In the month of September 2000, the United Nations met to "reaffirm our faith in the Organization and its Charter as indispensable foundations of a more peaceful, prosperous and just world." 1 It was out of this set of meetings that a new list of goals was setup for the UN to work to achieve. The resolution A/RES/55/2, lists the actual goals and statements the UN is striving to achieve.

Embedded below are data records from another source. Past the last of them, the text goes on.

Lemma telemetry_log_all_ok {M} `{!IMutex M} calls l (m : M) past :
  telemetry_rep l (last_n kTelemetryCapacity past) -> Forall (fun c => no_nul c.1.1.2) calls ->
  exists l' m', telemetry_log_all calls l m = Some (l', m') /\
    telemetry_rep l' (last_n kTelemetryCapacity (past ++ (call_message <$> calls))) /\ tl_verbosity l' = tl_verbosity l.
Proof.
  revert l m past. induction calls as [|[[[task str] level] ts] calls IH]; intros l m past Hr Hn; cbn [telemetry_log_all].
  { exists l, m. by rewrite app_nil_r. }
  inversion Hn as [|? ? Hs Hn']. subst.
  destruct (log_entry_ok task str level ts l _ Hr Hs) as (l1 & E1 & Hr1 & Hv1 & _).
  rewrite push_last_last in Hr1 by (unfold kTelemetryCapacity; lia).
  unfold telemetry_log. rewrite E1. cbn [mbind option_bind].
  destruct (IH l1 (guard_unlock l (guard_lock l m)) _ Hr1 Hn') as (l2 & m2 & E2 & Hr2 & Hv2).
  exists l2, m2. split; [|split; [|congruence]].
  - exact E2.
  - by rewrite <- app_assoc in Hr2.
Qed.

(** C39 Telemetry is a black box of the last 32 messages: whatever has been logged under
    whatever guard, [count] answers how many of them there are, and one [drain] writes, oldest first, exactly
    those whose level passes the verbosity threshold, each as one complete line
    "[milliseconds][task] text" with the text cut to 63 characters, and leaves nothing: a
    second drain writes nothing. *)
Theorem telemetry_drains_last {M : Type} `{!IMutex M} (calls : list (TaskID * list Z * Verbosity * Z))
    (guard : bool) (v : Verbosity) (m : M) :
  Forall (fun c => no_nul c.1.1.2) calls ->
  let '(l0, m0) := setVerbosity v (new_telemetry guard) m in
  let kept := last_n 32 (call_message <$> calls) in
  exists l m1 l' m2 l'' m3, telemetry_log_all calls l0 m0 = Some (l, m1) /\
    (telemetry_count l m1).1 = Nat.min (length calls) 32 /\
    drain true l m1 = Some (message_line <$> filter (passes v) kept, l', m2) /\
    drain true l' m2 = Some ([], l'', m3).
Proof.
  intros Hn. cbn [setVerbosity].
  assert (Hr0 : telemetry_rep (setVerbosity v (new_telemetry guard) m).1 (last_n kTelemetryCapacity [])).
  { pose proof (new_telemetry_rep guard) as []. by split. }
  destruct (telemetry_log_all_ok calls _ (setVerbosity v (new_telemetry guard) m).2 [] Hr0 Hn) as (l & m1 & E & Hr & Hv).
  cbn [app] in Hr. destruct (drain_ok l _ m1 Hr) as (l' & m2 & E2 & Hr' & _).
  destruct (drain_ok l' _ m2 Hr') as (l'' & m3 & E3 & _).
  rewrite Hv in E2. exists l, m1, l', m2, l'', m3. split_and!; [exact E| |exact E2|exact E3].
  cbn [telemetry_count fst]. rewrite (tr_count _ _ Hr), last_n_length, length_fmap. done.
Qed.

(** A mutex that counts how often it is held. *)
Definition counting_mutex : IMutex nat := {| mutex_lock _ n := (true, S n); mutex_unlock n := n - 1 |}.

Lemma telemetry_drains_last_witness :
  let H := counting_mutex in
  let calls := [(CONTROL, text "armed", STATUS, 5000%Z); (SYSTEM, text "detail", DEBUG, 6000%Z)] in
  exists l m1 l' m2, telemetry_log_all calls (setVerbosity INFO (new_telemetry true) 0).1 0 = Some (l, m1) /\
    drain true l m1 = Some ([text "[5][ControlTask] armed" ++ [chr_newline]], l', m2).
Proof.
  intros H calls.
  destruct (telemetry_drains_last (M := nat) calls true INFO 0) as (l & m1 & l' & m2 & _ & _ & E1 & _ & E2 & _).
  - repeat constructor; discriminate.
  - exists l, m1, l', m2. split; [exact E1|]. rewrite E2. vm_compute. reflexivity.
Defined.
(* ===== verification/Sync.v ===== *)
(** * Multi-core start-up and shutdown ([osal/sync/MultiCoreSync.h])

    Two models of the same code. The first is sequential: one core's call of a barrier as
    a function, with what the other cores do before each of its loads and in the poll delay as
    functions of the host. The second is
    concurrent: every core as a state machine that performs one atomic access per step, so
    that a schedule interleaves the accesses in any order; there the barriers are placed as
    [System::run] places them. *)

From Stdlib Require Import String.
From S2P Require Import Prelude.

(** ** Core states *)

Inductive CoreState := CS_UNBORN | CS_INIT | CS_READY | CS_ERROR | CS_SHUTDOWN.

#[global] Instance CoreState_eq_dec : EqDecision CoreState.
Proof. solve_decision. Defined.

Definition core_state_byte (c : CoreState) : Z :=
  match c with
  | CS_UNBORN => 0 | CS_INIT => 1 | CS_READY => 2 | CS_ERROR => 3 | CS_SHUTDOWN => 4
  end.

(** ** Sequential model *)

(** What a barrier needs of the state it runs in: the array of core states, the error
    handler if there is one, what the other cores do before the next load, and [pollDelay],
    behind which they run as well. *)
Class SyncHost (St : Type) := {
  m_states : St -> list CoreState;
  put_states : list CoreState -> St -> St;
  m_errorHandler : option (nat -> string -> St -> St);
  meanwhile : St -> St;
  pollDelay : Z -> St -> St;
}.

(** A new [MultiCoreSync] of [n] cores. *)
Definition new_sync (n : nat) : list CoreState := replicate n CS_UNBORN.

Section sync.
Context {St : Type} `{!SyncHost St}.

Definition setState (st : CoreState) (coreId : nat) (s : St) : option St :=
  l ← store (m_states s) coreId st;
  Some (put_states l s).

Definition setInit : nat -> St -> option St := setState CS_INIT.
Definition setReady : nat -> St -> option St := setState CS_READY.
Definition setShutdown : nat -> St -> option St := setState CS_SHUTDOWN.

Definition setError (coreId : nat) (reason : string) (s : St) : option St :=
  s ← setState CS_ERROR coreId s;
  Some (match m_errorHandler with
        | Some handler => handler coreId reason s
        | None => s
        end).

(** An atomic load of one core's state: other cores may run before it. *)
Definition coreState (coreId : nat) (s : St) : option (CoreState * St) :=
  let s := meanwhile s in
  c ← load (m_states s) coreId;
  Some (c, s).

(** The loops over all cores, from core [i]; [n] are left. *)
Fixpoint anyError (i n : nat) (s : St) : option (bool * St) :=
  match n with
  | O => Some (false, s)
  | S n =>
      '(c, s) ← coreState i s;
      if decide (c = CS_ERROR) then Some (true, s) else anyError (S i) n s
  end.

Fixpoint allInState (target : CoreState) (i n : nat) (s : St) : option (bool * St) :=
  match n with
  | O => Some (true, s)
  | S n =>
      '(c, s) ← coreState i s;
      if decide (c <> target) then Some (false, s) else allInState target (S i) n s
  end.

Fixpoint allTerminated (i n : nat) (s : St) : option (bool * St) :=
  match n with
  | O => Some (true, s)
  | S n =>
      '(c, s) ← coreState i s;
      if decide (c <> CS_SHUTDOWN /\ c <> CS_ERROR) then Some (false, s) else allTerminated (S i) n s
  end.

(** The polling loops. [fuel] bounds the polls: the answer [None] is a loop that is still
    running. *)
Fixpoint startup_loop (fuel n_cores coreId : nat) (timeoutMs pollIntervalMs elapsed : Z) (s : St)
    : option (option bool * St) :=
  if decide (elapsed < timeoutMs)%Z then
    match fuel with
    | O => Some (None, s)
    | S fuel =>
        '(err, s) ← anyError 0 n_cores s;
        if err : bool then
          s ← setError coreId "Peer entered ERROR during startup barrier" s;
          Some (Some false, s)
        else
          '(all, s) ← allInState CS_READY 0 n_cores s;
          if all : bool then Some (Some true, s)
          else startup_loop fuel n_cores coreId timeoutMs pollIntervalMs
                 (u32 (elapsed + pollIntervalMs)) (pollDelay pollIntervalMs s)
    end
  else
    s ← setError coreId "Startup barrier timeout" s;
    Some (Some false, s).

Definition startupBarrier (fuel n_cores coreId : nat) (timeoutMs pollIntervalMs : Z) (s : St)
    : option (option bool * St) :=
  s ← setReady coreId s;
  startup_loop fuel n_cores coreId timeoutMs pollIntervalMs 0 s.

Fixpoint shutdown_loop (fuel n_cores : nat) (timeoutMs pollIntervalMs elapsed : Z) (s : St)
    : option (option bool * St) :=
  if decide (elapsed < timeoutMs)%Z then
    match fuel with
    | O => Some (None, s)
    | S fuel =>
        '(all, s) ← allTerminated 0 n_cores s;
        if all : bool then Some (Some true, s)
        else shutdown_loop fuel n_cores timeoutMs pollIntervalMs
               (u32 (elapsed + pollIntervalMs)) (pollDelay pollIntervalMs s)
    end
  else Some (Some false, s).

Definition shutdownBarrier (fuel n_cores coreId : nat) (timeoutMs pollIntervalMs : Z) (s : St)
    : option (option bool * St) :=
  s ← setShutdown coreId s;
  shutdown_loop fuel n_cores timeoutMs pollIntervalMs 0 s.

Fixpoint waitForCore (fuel peerId : nat) (targetState : CoreState) (timeoutMs pollIntervalMs elapsed : Z)
    (s : St) : option (option bool * St) :=
  if decide (elapsed < timeoutMs)%Z then
    match fuel with
    | O => Some (None, s)
    | S fuel =>
        '(current, s) ← coreState peerId s;
        if decide (core_state_byte targetState <= core_state_byte current)%Z then Some (Some true, s)
        else waitForCore fuel peerId targetState timeoutMs pollIntervalMs
               (u32 (elapsed + pollIntervalMs)) (pollDelay pollIntervalMs s)
    end
  else Some (Some false, s).
End sync.

(** ** What the sequential barriers promise *)

(** The host's laws, for [n] cores: an invariant [host_ok] of its states under which the
    array has [n] entries, and which stores, the error handler and the other cores keep. *)
Class SyncHostSpec (St : Type) `{!SyncHost St} (n : nat) := {
  host_ok : St -> Prop;
  host_length s : host_ok s -> length (m_states s) = n;
  states_put l s : m_states (put_states l s) = l;
  put_ok l s : host_ok s -> length l = n -> host_ok (put_states l s);
  meanwhile_ok s : host_ok s -> host_ok (meanwhile s);
  poll_ok ms s : host_ok s -> host_ok (pollDelay ms s);
  handler_ok h c r s :
    m_errorHandler = Some h -> host_ok s -> host_ok (h c r s) /\ m_states (h c r s) = m_states s;
}.

Definition terminated (c : CoreState) : Prop := c = CS_SHUTDOWN \/ c = CS_ERROR.

(** What the other cores do while one of them polls. *)
Inductive others {St : Type} `{!SyncHost St} (poll : Z) (s : St) : St -> Prop :=
  | others_meanwhile : others poll s (meanwhile s)
  | others_poll : others poll s (pollDelay poll s).

(** A scan from [s] to [s'] of the cores from [i] on: each was in [P] when it was looked at. *)
Definition scanned {St : Type} `{!SyncHost St} (P : CoreState -> Prop) (i n : nat) (s s' : St) : Prop :=
  s' = Nat.iter n meanwhile s /\
  forall d, d < n -> exists c, m_states (Nat.iter (S d) meanwhile s) !! (i + d) = Some c /\ P c.

Section host.
Context {St : Type} `{!SyncHost St} {n : nat} `{!SyncHostSpec St n}.
Implicit Types (s : St).

Lemma coreState_spec i s :
  host_ok s -> i < n -> exists c, coreState i s = Some (c, meanwhile s) /\ m_states (meanwhile s) !! i = Some c /\ host_ok (meanwhile s).
Proof.
  intros Hs%meanwhile_ok Hi. destruct (lookup_lt_is_Some_2 (m_states (meanwhile s)) i) as [c Hc]; [by rewrite (host_length _ Hs)|].
  exists c. unfold coreState, load. by rewrite Hc.
Qed.

Lemma scanned_nil (P : CoreState -> Prop) i s : scanned P i 0 s s.
Proof. split; [done|]. intros d Hd. lia. Qed.

Lemma scanned_cons (P : CoreState -> Prop) i k s s' c :
  m_states (meanwhile s) !! i = Some c -> P c -> scanned P (S i) k (meanwhile s) s' -> scanned P i (S k) s s'.
Proof.
  intros Hc HP [-> H]. split; [by rewrite <- Nat.iter_succ_r|]. intros [|d] Hd.
  - exists c. by rewrite Nat.add_0_r.
  - destruct (H d) as (c' & Hc' & HP'); [lia|]. exists c'. rewrite <- Nat.iter_succ_r in Hc'. by rewrite Nat.add_succ_r.
Qed.

(** A scan returns in a state the other cores have led to. *)
Record scan_result (poll : Z) (P Q : CoreState -> Prop) (b : bool) (i k : nat) s s' : Prop := {
  sr_ok : host_ok s';
  sr_others : rtc (others poll) s s';
  sr_pass : b = true -> scanned P i k s s';
  sr_stop : b = false -> exists d c, i <= d < i + k /\ m_states s' !! d = Some c /\ Q c;
}.

Lemma scan_nil poll (P Q : CoreState -> Prop) i s : host_ok s -> scan_result poll P Q true i 0 s s.
Proof. intros Hs. split; [done|done|intros _; apply scanned_nil|done]. Qed.

Lemma scan_stop poll (P Q : CoreState -> Prop) i k s c :
  host_ok (meanwhile s) -> m_states (meanwhile s) !! i = Some c -> Q c -> scan_result poll P Q false i (S k) s (meanwhile s).
Proof. intros Hs Hc HQ. split; [done|apply rtc_once; constructor|done|]. intros _. exists i, c. split; [lia|done]. Qed.

Lemma scan_cons poll (P Q : CoreState -> Prop) b i k s s' c :
  m_states (meanwhile s) !! i = Some c -> P c -> scan_result poll P Q b (S i) k (meanwhile s) s' -> scan_result poll P Q b i (S k) s s'.
Proof.
  intros Hc HP [H1 H2 H3 H4]. split; [done|by eapply rtc_l; [constructor|]|intros Hb; by eapply scanned_cons; [| |apply H3]|].
  intros Hb. destruct (H4 Hb) as (d & c' & Hd & H). exists d, c'. split; [lia|done].
Qed.

Lemma anyError_spec poll i k s :
  host_ok s -> i + k <= n ->
  exists b s', anyError i k s = Some (b, s') /\ scan_result poll (fun c => c <> CS_ERROR) (eq CS_ERROR) (negb b) i k s s'.
Proof.
  revert i s. induction k as [|k IH]; intros i s Hs Hk; cbn [anyError]; [exists false, s; split; [done|by apply scan_nil]|].
  destruct (coreState_spec i s Hs) as (c & -> & Hc & Hs'); [lia|]. cbn [mbind option_bind]. case_decide as He.
  - exists true, (meanwhile s). split; [done|]. by eapply scan_stop.
  - destruct (IH (S i) (meanwhile s) Hs') as (b & s' & -> & H); [lia|]. exists b, s'. split; [done|]. by eapply scan_cons.
Qed.

Lemma allInState_spec poll target i k s :
  host_ok s -> i + k <= n ->
  exists b s', allInState target i k s = Some (b, s') /\ scan_result poll (eq target) (fun c => c <> target) b i k s s'.
Proof.
  revert i s. induction k as [|k IH]; intros i s Hs Hk; cbn [allInState]; [exists true, s; split; [done|by apply scan_nil]|].
  destruct (coreState_spec i s Hs) as (c & -> & Hc & Hs'); [lia|]. cbn [mbind option_bind]. case_decide as He.
  - exists false, (meanwhile s). split; [done|]. by eapply scan_stop.
  - subst c. destruct (IH (S i) (meanwhile s) Hs') as (b & s' & -> & H); [lia|]. exists b, s'. split; [done|]. by eapply scan_cons.
Qed.

Lemma allTerminated_spec poll i k s :
  host_ok s -> i + k <= n ->
  exists b s', allTerminated i k s = Some (b, s') /\ scan_result poll terminated (fun c => ~ terminated c) b i k s s'.
Proof.
  revert i s. induction k as [|k IH]; intros i s Hs Hk; cbn [allTerminated]; [exists true, s; split; [done|by apply scan_nil]|].
  destruct (coreState_spec i s Hs) as (c & -> & Hc & Hs'); [lia|]. cbn [mbind option_bind]. case_decide as He.
  - exists false, (meanwhile s). split; [done|]. eapply scan_stop; [done|done|]. unfold terminated. tauto.
  - destruct (IH (S i) (meanwhile s) Hs') as (b & s' & -> & H); [lia|]. exists b, s'. split; [done|]. eapply scan_cons; [done| |done].
    unfold terminated. destruct (decide (c = CS_SHUTDOWN)), (decide (c = CS_ERROR)); tauto.
Qed.

Lemma setState_spec st c s :
  host_ok s -> c < n ->
  exists s', setState st c s = Some s' /\ host_ok s' /\ m_states s' = <[c := st]> (m_states s).
Proof.
  intros Hl Hc. pose proof (host_length s Hl). unfold setState. rewrite store_ok by lia. csimpl.
  eexists. split; [done|]. split; [|apply states_put].
  apply put_ok; [done|]. by rewrite length_insert.
Qed.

The resolution first establishes fundamental values, which are considered "essential to international relations in the twenty-first century. These values are Freedom, Equality, Solidarity, Tolerance, Respect for nature, and Shared responsibility. The eight key goals flow out of these values.
The main goals follow:

  1. Eradicate extreme poverty and hunger
    • Reduce by half the proportion of people living on less than a dollar/day
      Reduce by half the proportion of people of people who suffer from hunger
  2. Achieve universal primary education
    • Ensure that all boys and girls complete a full course of primary schooling
  3. Promote gender equality and empower women
    • Eliminate gender disparity in primary and secondary education by 2005
      Eliminate gender disparity at all levels by 2015
  4. Reduce child mortality
    • Reduce by two thirds the mortality rate among children under five
  5. Improve maternal health
    • Reduce by three quarters the maternal mortality ratio
  6. Combat HIV/AIDS, malaria and other diseases
    • Halt and begin to reverse the spread of HIV/AIDS
      Halt and begin to reverse the incidence of malaria and other major diseases
  7. Ensure environmental sustainability
    • Integrate the principles of sustainable development into country polices and programmes; reverse loss of environmental resources
      Reduce by half the proportion of people without sustainable access to safe drinking water
      Achieve significant improvement in lives of at least 100 million slum dwellers by 2020
  8. Develop a global partnership for development
    • Develop further an open trading and financial system that is rule-based, predictable and non-discriminatory. A commitment to good governance, development and poverty reduction -- nationally and internationally
      Address the least developed countries' special needs. This includes tariff- and quota-free access for their exports; enhanced debt relief for heavily indebted poor countries; cancellation of official bilateral debt, and more generous official development assistance for countries committed to poverty reduction
      Address the special needs of landlocked and small island developing States
      Deal comprehensively with developing countries' debt problems through national and international measures to make debt sustainable in the long term
      In cooperation with the developing countries, develop decent and productive work for youth
      In cooperation with the private sector, make available the benefits of new technologies -- especially information and communications technologies

While these are good goals to strive for, several obvious problems come to mind. The first is the definition of terms. For example, what defines "affordable" drugs and better off which drugs are defined as being essential? The second major problem would be who is going to pay for these goals? For example, lowering the international debt of the countries, where is the money going to come for to replace the debt that is owed these countries? Also who is going to pay to for all of the environmental programs that are going to be started and take place? The final problem I have with this set of goals is who defines these goals as the correct goals to strive for? Has everyone agreed there is gender disparity and is the perceived disparity, just differences in culture? For example, the Muslim world views the role of a women different then Western society. Just a couple problems after first glance.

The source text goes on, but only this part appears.